Quoiqu'il en soit de ces recherches, l'explication karmique ne peut que satisfaire des esprits rationnels. Qui pourrait nier que des causes
engendrent des effets ? Mais encore faudrait-il qu'il y ait des causes, et par conséquent des vies antérieures. Bien malin qui peut en attester le contenu, donc l'existence. Ce ne sont pas certains récits fantaisistes, généralement
flatteurs, qui nous en convaincront. Rares sont ceux qui n'auraient pas vécu dans la peau d'un pharaon! Plus sérieusement, la croyance, et pourquoi pas la certitude de ces vies antérieures, passe par la connaissance de ce qui migrerait
de forme en forme, assurant la pérennité du sujet. Autrement dit, il faudrait pouvoir se convaincre de l'existence de l'âme, voire même de sa nature substantielle. Or, l'âme s'expérimente, et plus encore sa nature de
substance.(1) C'est ce qui intervient dans l'expérience du cogito, expérience appelée "baptème" dans la religion chrétienne. Plus simplement, il suffit de percevoir un jour, en nous, une conscience qui en sait plus sur nous
que nous-même, dans notre personnalité, pour comprendre ce qu'est l'âme, et que son existence dépasse le domaine des trois mondes dans lequel est habituellement confinée notre vie personnelle.
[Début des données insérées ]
Lemma message_kept s wrid msg s' :
  server_wf s [] -> WrId.GetOpcode wrid = RpcOpcode_u8 RECV -> Z.of_nat (length msg) <= kv.MAX_REQUEST_SIZE ->
  is_Some (KVServer.deref s (WrId.GetConnId wrid)) ->
  server_step s (EvMessage wrid msg) = Some s' -> conns_kept s s'.
Proof.
  intros Hw Hop Hl [o Ho] E. cbn [server_step] in E. unfold complete in E.
  destruct (receive_wf s wrid msg Hw Hl) as (m & Em & Hwm & _). rewrite Em in E.
  cbn [mbind option_bind] in E.
  assert (Hne : WrId.GetConnId wrid <> 0xFFFF).
  { pose proof (proj1 (deref_Some _ _ _) Ho) as Hlt%aget_lt. pose proof (sw_manager _ _ Hw) as Hmg.
    pose proof (mi_len _ Hmg). pose proof (mi_max _ Hmg) as Hu16. unfold is_u in Hu16. lia. }
  destruct (complete_dispatch (KVServer.set_mem s m) [] (recv_completion wrid msg) Hwm (fun _ => Hne)) as (d & evs & Ed & Hwd & Hev).
  rewrite Ed in E. cbn [mbind option_bind] in E. rewrite decide_True in Hev by done.
  transitivity (KVServer.set_dispatcher (KVServer.set_mem s m) d); [by apply kept_eq|].
  destruct Hev as [(h & x & ->)|[-> _]]; cbn [on_events] in E; [|by injection E as <-].
  cbn [KVServer.on_event] in E. rewrite HandleCompletion_recv in E by done.
  apply bind_Some in E as (s1 & E1 & E2). injection E2 as <-. by apply HandleRequest_kept in E1.
Qed.

(** The device reads from a posted buffer what the program wrote. *)
Lemma sent_bytes_response (m : memory) (o : Connection) b bytes wrid :
  buffer_wf b -> 0 < Z.of_nat (length bytes) < 2 ^ 32 -> buf_read m b 0 (Z.of_nat (length bytes)) = Some bytes ->
  sent_bytes m (response_wr o b (Z.of_nat (length bytes)) wrid) = bytes.
Proof.
  intros (Ha & Hl & Hend) Hn. unfold buf_read. case_decide as Hr; [|done]. intros E. injection E as E.
  unfold sent_bytes, response_wr. cbn [sg_list fmap list_fmap concat QueuePair.sge_of_buffer sge_addr sge_length].
  rewrite app_nil_r. unfold Buffer.Slice.
  assert (E0 : u64 (0 + Z.of_nat (length bytes)) = Z.of_nat (length bytes)) by (apply wrap_id; unfold is_u; lia).
  rewrite E0, (proj2 (Z.leb_gt _ _)), (proj2 (Z.ltb_ge _ _)) by lia. cbn [orb Buffer.addr_ Buffer.length_].
  rewrite (wrap_id 64), (wrap_id 32) by (unfold is_u; lia). rewrite Z.add_0_r in *. exact E.
Qed.

Lemma client_send_wf c k b : client_wf c [] -> posted_send_buffers_ c !! k = Some b -> buffer_wf b.
Proof.
  intros [(leaked & held & Hp & Hh) _] Hb. refine (proj1 (bs_held_wf _ _ b Hh _)).
  rewrite Hp. cbn [app]. unfold send_list. rewrite (values_delete _ _ _ Hb). set_solver.
Qed.

Lemma server_send_wf s k b : server_wf s [] -> KVServer.posted_send_buffers_ s !! k = Some b -> buffer_wf b.
Proof.
  intros Hw Hb. destruct (sw_pool _ _ Hw) as (leaked & held & Hp & Hh). refine (proj1 (bs_held_wf _ _ b Hh _)).
  rewrite Hp. cbn [app]. unfold send_bufs. rewrite (values_delete _ _ _ Hb). set_solver.
Qed.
Quelle importance, dira-t'on, de croire ou non en cette réincarnation? Tout bonnement, cela évite de s'enfermer dans de vains sentiments d'injustice, et nous met dans la disposition d'affronter l'expérience du monde en
assumant pleinement ce que nous sommes, notre entourage, notre éducation, nos relations. Le mal disparaît alors au profit d'une prise en compte totale de la réalité. C'est un facteur de maturité. Platon nous décrit
une âme choisissant sa vie future. Il ne fut pas le plus stupide des hommes.
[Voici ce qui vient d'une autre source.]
(* ===== verification/KvRun.v ===== *)
(** * The running key-value server

    Models [KVServer::Run] of [examples/kv_server.cpp]: the loop that accepts
    clients and polls the reactor until a signal clears [g_running]. Here the
    handlers are called as the dispatcher finds them, between one completion and
    the next, so that the reactor, the dispatcher and the server are one program. *)

From S2P Require Import Prelude Types WrId KvProtocol KvStore Verbs CompletionDispatcher TimingWheel Buffer BufferPool Memory.
From S2P Require Import QueuePair Connection Handshake Reactor KvServer KvServerLife.

(** ** The device *)

(** What a device delivers: the completion of a receive comes with the message
    that it has written into the buffer posted for it, no longer than the buffer;
    the id is one that the program made. *)
Definition delivered (message : list Z) (wc : ibv_wc) : Prop :=
  wc_status wc = IBV_WC_SUCCESS ->
  WrId.GetConnId (wc_wr_id wc) <> 0xFFFF
  /\ (WrId.GetOpcode (wc_wr_id wc) = RpcOpcode_u8 RECV ->
      wc = recv_completion (wc_wr_id wc) message
      /\ Forall (is_u 8) message /\ Z.of_nat (length message) <= kv.MAX_REQUEST_SIZE).

Class Deliveries (HW : Type) `{!CompletionSource HW} := {
  message_of : HW -> Z -> list Z;
  delivered_law hw cq max :
    match (ibv_poll_cq hw cq max).2 with
    | inl _ => True
    | inr l => Forall (fun wc => delivered (message_of hw (wc_wr_id wc)) wc) l
    end;
}.

Module KVServerRun.
Import KVServer.

Section run.
Context {HW P OS : Type} `{!Verbs HW, !CompletionSource HW, !Deliveries HW, !BufferSource P, !Sockets OS}.

(** The addresses of the server and of its handler, and the padding bytes of a
    [HandshakeMessage]. *)
Variables (self handler : Z) (pad1 : list Z) (pad2 : Z) (pad3 : list Z).

(** What [Connection::Create] and the queries of the device give in the round
    that [n] more follow. *)
Variables (conn_result : nat -> Result Connection) (local_params : nat -> Result QpConnParams).

Definition event_of (h : HW) (wc : ibv_wc) : ServerEvent :=
  if (wc_status wc =? IBV_WC_SUCCESS) && (WrId.GetOpcode (wc_wr_id wc) =? RpcOpcode_u8 RECV)
  then EvMessage (wc_wr_id wc) (message_of h (wc_wr_id wc))
  else EvCompletion wc.

(** Step 1 of [Reactor::Poll]; both queues have the server's dispatcher. The last
    components count the completions. *)
Fixpoint poll_queues (s : KVServer HW P) (r : Reactor.Reactor) (entries : list (Z * Z)) (total_events : Z)
    : option (KVServer HW P * Reactor.Reactor * Z) :=
  match entries with
  | [] => Some (s, r, total_events)
  | (cq, _) :: entries =>
      match ibv_poll_cq (hw s) cq (Reactor.current_batch_size_ r) with
      | (h, inl _) => poll_queues (set_hw s h (conn_manager_ s)) r entries total_events
      | (h, inr wcs) =>
          let n := Z.of_nat (length wcs) in
          if Reactor.wc_buffer_size_ r <? n then None
          else if 0 <? n then
            s ← server_run (set_hw s h (conn_manager_ s)) (event_of (hw s) <$> wcs);
            let r := Reactor.set_stats r (Reactor.current_batch_size_ r) (Reactor.poll_count_ r)
                       (u64 (Reactor.total_wc_count_ r + n)) (Reactor.idle_spin_count_ r) in
            poll_queues s r entries (total_events + n)
          else poll_queues (set_hw s h (conn_manager_ s)) r entries total_events
      end
  end.

(** [reactor_->Poll()]; the server registers no poller and queues no task. *)
Definition Poll (s : KVServer HW P) (r : Reactor.Reactor) : option (KVServer HW P * Reactor.Reactor) :=
  '(s, r, total_events) ← poll_queues s r (Reactor.cq_entries_ r) 0;
  '(r, _, _) ← Reactor.poll_rest (fun _ _ => 0) r total_events;
  Some (s, r).

(** [Run], while the flag is read as true [n] times; [fuel] bounds the transfers
    of a handshake. *)
Fixpoint Run (fuel n : nat) (os : OS) (s : KVServer HW P) (r : Reactor.Reactor) (server : TcpHandshakeServer.TcpHandshakeServer)
    : option (OS * KVServer HW P * Reactor.Reactor) :=
  match n with
  | O => Some (os, s, r)
  | S n =>
      '(os, s) ← AcceptConnections self handler pad1 pad2 pad3 fuel os s server (conn_result n) (local_params n);
      '(s, r) ← Poll s r;
      Run fuel n os s r server
  end.

End run.
End KVServerRun.

(** ** Lemmas *)

Section lemmas.
Import KVServer KVServerRun.
Context {HW P : Type} `{!Verbs HW, !CompletionSource HW, !Deliveries HW, !BufferSource P}.
Implicit Types (s : KVServer HW P).

Lemma event_of_ok (h : HW) wc : delivered (message_of h (wc_wr_id wc)) wc -> event_ok (event_of h wc).
Proof.
  unfold delivered, event_of. intros H. destruct (Z.eqb_spec (wc_status wc) IBV_WC_SUCCESS) as [Hs|Hs]; cbn [andb event_ok].
  - destruct (H Hs) as [Hid Hr]. destruct (Z.eqb_spec (WrId.GetOpcode (wc_wr_id wc)) (RpcOpcode_u8 RECV)) as [Hop|Hop]; [|done].
    destruct (Hr Hop) as (_ & Hu & Hl). by split_and!.
  - by intros ?.
Qed.

(** The event stands for the completion itself. *)
Lemma event_of_completion (h : HW) wc s :
  delivered (message_of h (wc_wr_id wc)) wc ->
  server_step s (event_of h wc)
  = if (wc_status wc =? IBV_WC_SUCCESS) && (WrId.GetOpcode (wc_wr_id wc) =? RpcOpcode_u8 RECV)
    then s ← receive s (wc_wr_id wc) (message_of h (wc_wr_id wc)); complete s wc
    else complete s wc.
Proof.
  unfold delivered, event_of. intros H. destruct (Z.eqb_spec (wc_status wc) IBV_WC_SUCCESS) as [Hs|Hs]; cbn [andb]; [|done].
  destruct (H Hs) as [_ Hr]. destruct (Z.eqb_spec (WrId.GetOpcode (wc_wr_id wc)) (RpcOpcode_u8 RECV)) as [Hop|Hop]; [|done].
  destruct (Hr Hop) as [E _]. cbn [server_step]. by rewrite <- E.
Qed.

Lemma set_device_wf s h : server_wf s [] -> server_wf (set_hw s h (conn_manager_ s)) [].
Proof. by intros []; split. Qed.

(** Polling calls the handlers without getting stuck; the state it reaches is one
    of the life of a server whose device may do anything. *)
Inductive polled (s s' : KVServer HW P) : Prop :=
  | polled_device h : s' = set_hw s h (conn_manager_ s) -> polled s s'
  | polled_event e : event_ok e -> server_step s e = Some s' -> polled s s'.

Lemma server_run_polled s es s' :
  Forall event_ok es -> server_run s es = Some s' -> rtc polled s s'.
Proof.
  intros Hes. revert s. induction Hes as [|e es He _ IH]; intros s; cbn [server_run]; [by intros [= <-]|].
  intros (s1 & E1 & E2)%bind_Some. eapply rtc_l; [by eapply polled_event|by apply IH].
Qed.

Lemma poll_queues_ok s r entries te q t :
  server_wf s [] -> core_ok r q t ->
  exists s' total te', poll_queues s r entries te
    = Some (s', Reactor.set_stats r (Reactor.current_batch_size_ r) (Reactor.poll_count_ r) total (Reactor.idle_spin_count_ r), te')
    /\ server_wf s' [] /\ rtc polled s s'.
Proof.
  revert s r te. induction entries as [|[cq d] entries IH]; intros s r te Hw Hr; cbn [poll_queues].
  { exists s, (Reactor.total_wc_count_ r), te. rewrite set_stats_id. done. }
  pose proof (poll_law (hw s) cq (Reactor.current_batch_size_ r)) as Hlaw.
  pose proof (delivered_law (hw s) cq (Reactor.current_batch_size_ r)) as Hdel.
  destruct (ibv_poll_cq (hw s) cq (Reactor.current_batch_size_ r)) as [h [e|wcs]]; cbn [snd] in Hdel.
  - destruct (IH (set_hw s h (conn_manager_ s)) r te (set_device_wf s h Hw) Hr) as (s' & total & te' & E & Hw' & Hp).
    exists s', total, te'. split_and!; [done|done|]. eapply rtc_l; [by eapply polled_device|done].
  - destruct Hlaw as (Hlen & _). pose proof (ro_batch _ _ _ Hr). pose proof (ro_buffer _ _ _ Hr).
    destruct (Z.ltb_spec (Reactor.wc_buffer_size_ r) (Z.of_nat (length wcs))); [lia|].
    destruct (Z.ltb_spec 0 (Z.of_nat (length wcs))).
    + assert (Hes : Forall event_ok (event_of (hw s) <$> wcs)) by (rewrite Forall_fmap; eapply Forall_impl; [exact Hdel|intros wc; apply event_of_ok]).
      destruct (server_run_wf _ _ (set_device_wf s h Hw) Hes) as (s1 & E1 & Hw1). rewrite E1. sbind.
      pose proof (server_run_polled _ _ _ Hes E1) as Hp1.
      match goal with |- context [poll_queues s1 ?r1 entries ?te1] => destruct (IH s1 r1 te1 Hw1) as (s' & total & te' & E & Hw' & Hp) end.
      { destruct Hr. by split. }
      rewrite E. exists s', total, te'. split; [done|]. split; [done|].
      eapply rtc_l; [by eapply polled_device|]. by etrans.
    + destruct (IH (set_hw s h (conn_manager_ s)) r te (set_device_wf s h Hw) Hr) as (s' & total & te' & E & Hw' & Hp).
      exists s', total, te'. split_and!; [done|done|]. eapply rtc_l; [by eapply polled_device|done].
Qed.

Lemma Poll_ok s r q t :
  server_wf s [] -> core_ok r q t ->
  exists s' r' t', Poll s r = Some (s', r') /\ server_wf s' [] /\ core_ok r' [] t' /\ rtc polled s s'.
Proof.
  intros Hw Hr. unfold Poll.
  destruct (poll_queues_ok s r (Reactor.cq_entries_ r) 0 q t Hw Hr) as (s1 & total & te & -> & Hw1 & Hp). sbind.
  match goal with |- context [Reactor.poll_rest ?f ?r1 te] =>
    destruct (poll_rest_spec f r1 q t te) as (r2 & -> & _ & _ & Hr2) end; [by destruct Hr; split|]. sbind.
  by do 3 eexists.
Qed.

Section run.
Context {OS : Type} `{!Sockets OS}.
Variables (self handler : Z) (pad1 : list Z) (pad2 : Z) (pad3 : list Z).
Variables (conn_result : nat -> Result Connection) (local_params : nat -> Result QpConnParams).

(** Everything a running server goes through. *)
Inductive run_step : KVServer HW P -> KVServer HW P -> Prop :=
  | step_polled s s' : polled s s' -> run_step s s'
  | step_accept n (os : OS) s srv r lp os' s' :
      (forall fuel, (n <= fuel)%nat ->
        AcceptConnections self handler pad1 pad2 pad3 fuel os s srv r lp = Some (os', s')) -> run_step s s'.

Lemma Run_ok n (os : OS) s r q t srv :
  handler <> 0 -> server_wf s [] -> core_ok r q t ->
  exists k os' s' r' q' t',
    (forall fuel, (k <= fuel)%nat -> Run self handler pad1 pad2 pad3 conn_result local_params fuel n os s r srv = Some (os', s', r'))
    /\ open_fds os' = open_fds os /\ server_wf s' [] /\ core_ok r' q' t' /\ rtc run_step s s'.
Proof.
  intros Hh. revert os s r q t. induction n as [|n IH]; intros os s r q t Hw Hr; cbn [Run].
  { exists O, os, s, r, q, t. by split_and!. }
  destruct (AcceptConnections_wf self handler pad1 pad2 pad3 os s srv (conn_result n) (local_params n) Hw Hh)
    as (k1 & os1 & s1 & E1 & Hw1).
  destruct (Poll_ok s1 r q t Hw1 Hr) as (s2 & r2 & t2 & E2 & Hw2 & Hr2 & Hp).
  destruct (IH os1 s2 r2 [] t2 Hw2 Hr2) as (k & os' & s' & r' & q' & t' & E & Ho & Hw' & Hr' & Hs).
  exists (Nat.max k1 k), os', s', r', q', t'. split_and!; [| |done|done|].
  - intros fuel Hf. rewrite E1 by lia. sbind. rewrite E2. sbind. apply E. lia.
  - rewrite Ho. exact (AcceptConnections_fds _ _ _ _ _ _ _ _ _ _ _ _ _ (E1 _ (le_n _))).
  - eapply rtc_l; [by eapply step_accept|]. etrans; [|exact Hs]. clear -Hp. induction Hp; [done|].
    eapply rtc_l; [by apply step_polled|done].
Qed.

End run.

End lemmas.

(** ** Examples *)

Section example.
Import KVServer KVServerRun.

(** A device that delivers the same PUT a number of times, at queue 4. *)
Definition Feed : Type := (ibv_qp_state * list ibv_send_wr) * nat.

#[export, refine] Instance feed_verbs : Verbs Feed := {|
  ibv_post_send h q wr := let '(h1, ret) := ibv_post_send h.1 q wr in ((h1, h.2), ret);
  ibv_post_recv h q wr := let '(h1, ret) := ibv_post_recv h.1 q wr in ((h1, h.2), ret);
  ibv_modify_qp h q attr mask := let '(h1, ret) := ibv_modify_qp h.1 q attr mask in ((h1, h.2), ret);
  QueuePair.errno h := QueuePair.errno h.1;
  posted h := posted h.1;
|}.
Proof.
  - intros [h n] q wr. cbn [fst]. pose proof (posted_post_send h q wr) as H. by destruct (ibv_post_send h q wr).
  - intros [h n] q wr. cbn [fst]. pose proof (posted_post_recv h q wr) as H. by destruct (ibv_post_recv h q wr).
  - intros [h n] q attr mask. cbn [fst]. pose proof (posted_modify h q attr mask) as H. by destruct (ibv_modify_qp h q attr mask).
Defined.

#[export, refine] Instance feed_queues : CompletionSource Feed := {|
  ibv_poll_cq h cq max :=
    if cq =? 4 then ((h.1, h.2 - Z.to_nat max)%nat, inr (replicate (Nat.min (Z.to_nat max) h.2) (recv_completion recv_wrid put_message)))
    else (h, inr []);
  pending h cq := if cq =? 4 then replicate h.2 (recv_completion recv_wrid put_message) else [];
|}.
Proof.
  - intros [h n] cq max. destruct (cq =? 4); [|split; [simpl; lia|done]]. cbn [fst snd]. rewrite length_replicate.
    split; [lia|]. split; [rewrite <- replicate_add; f_equal; lia|].
    intros Hm E. destruct n as [|n]; [done|]. destruct (Z.to_nat max) eqn:En; [lia|done].
  - intros [h n] cq max cq' Hne. destruct (Z.eqb_spec cq 4) as [->|]; [|done]. cbn [fst].
    by rewrite (proj2 (Z.eqb_neq cq' 4)).
Defined.

#[export, refine] Instance feed_delivers : Deliveries Feed := {|
  message_of _ _ := put_message;
|}.
Proof.
  intros [h n] cq max. unfold ibv_poll_cq, feed_queues. destruct (cq =? 4); [|constructor]. cbn [snd].
  apply Forall_replicate. intros _. split; [vm_compute; discriminate|]. intros _. split; [done|].
  destruct put_message_ok as [Hu Hl]. split; [exact Hu|]. rewrite Hl. vm_compute. discriminate.
Defined.

End example.

(** ** Properties *)

Section properties.
Import KVServer KVServerRun.

(** C10: The server runs until the signal. From what [Initialize] builds on a working
    pool, with its reactor, dispatcher, store, connections and sockets together,
    [Run] returns when the flag has been read as true [n] times, for every [n],
    every behaviour of the clients and every completion that a device may
    deliver: no handler and no accept gets stuck, the batches fit the reactor's
    buffer, every state on the way satisfies the server's invariant, and the
    descriptors are those there were before. *)
Theorem server_runs {HW P OS} `{!Verbs HW, !CompletionSource HW, !Deliveries HW, !BufferSource P, !Sockets OS}
    (os0 : OS) port (h : HW) m alloc device pd send_cq recv_cq
    (create_pool : LocalBufferPool.BufferPoolConfig -> Result P) pool srv self eh disp handler pad1 pad2 pad3 conn_result local_params :
  alloc_ok alloc (KVStore.total_storage_size store_config) -> working_pool create_pool bp_config ->
  create_pool bp_config = RVal pool -> handler <> 0 ->
  exists s r, Initialize os0 port h m alloc true (RVal device) (RVal pd) (RVal send_cq) (RVal recv_cq) create_pool
                self eh disp = Some (listening os0 port (s, r))
    /\ forall n (os : OS), exists k os' s' r',
         (forall fuel, (k <= fuel)%nat -> Run self handler pad1 pad2 pad3 conn_result local_params fuel n os s r srv = Some (os', s', r'))
         /\ open_fds os' = open_fds os /\ server_wf s' [] /\ (exists q t, core_ok r' q t)
         /\ rtc (run_step self handler pad1 pad2 pad3 (OS := OS)) s s'.
Proof.
  intros Ha Hp Hs Hh.
  destruct (Initialize_wf os0 port h m alloc device pd send_cq recv_cq create_pool pool self eh disp Ha Hp Hs) as (s & r & E & Hw & Hr & _).
  exists s, r. split; [exact E|]. intros n os.
  destruct (Run_ok self handler pad1 pad2 pad3 conn_result local_params n os s r _ _ srv Hh Hw Hr)
    as (k & os' & s' & r' & q & t & H1 & H2 & H3 & H4 & H5).
  exists k, os', s', r'. split_and!; [exact H1|exact H2|exact H3|by exists q, t|exact H5].
Qed.

Lemma server_runs_witness :
  exists (s : KVServer Feed LocalBufferPool.LocalBufferPool) r k os' s' r', forall fuel, (k <= fuel)%nat ->
    Run 1 1 [0; 0] 0 [0; 0; 0; 0] (fun _ => RVal example_connection) (fun _ => RVal example_params) fuel 1000 example_receiver s r
      {| TcpHandshakeServer.listen_fd_ := 3; TcpHandshakeServer.port_ := 12345 |} = Some (os', s', r').
Proof.
  destruct server_factory_works as [Hf [p Hp]].
  destruct (server_runs (HW := Feed) example_receiver 12345 ((IBV_QPS_RESET, []), 7%nat) (fun _ => 0) zero_alloc 1 2 3 4
    example_factory p
    {| TcpHandshakeServer.listen_fd_ := 3; TcpHandshakeServer.port_ := 12345 |} 1 1 1 1 [0; 0] 0 [0; 0; 0; 0]
    (fun _ => RVal example_connection) (fun _ => RVal example_params)) as (s & r & _ & H).
  - apply zero_alloc_ok. vm_compute. discriminate.
  - exact Hf.
  - exact Hp.
  - discriminate.
  - destruct (H 1000%nat example_receiver) as (k & os' & s' & r' & E & _). exists s, r, k, os', s', r'. exact E.
Defined.

End properties.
Mais le mal ne concerne pas seulement les conditions de vie dans lesquelles nous sommes immergés. De manière
plus intime, il désigne des périodes d'incertitude ou de doute devant un choix moral, face à de nouvelles manières de conduire sa vie. Certains parleront de tentations et d'un tentateur. Nous sommes, dans nos existences, confrontés
à des périodes successives d'obsolescence et de renouvellement de nos comportements. Ce qui nous semblait parfaitement moral nous apparaît soudain détestable. D'autres perpectives, d'autres manières d'être, d'autres
réalisations nous attirent. Nous les entrevoyons à l'occasion d'une ouverture psychologique, d'une élévation soudaine qui succèdent généralement à des moments d'insatisfaction, de lassitude ou de désespoir.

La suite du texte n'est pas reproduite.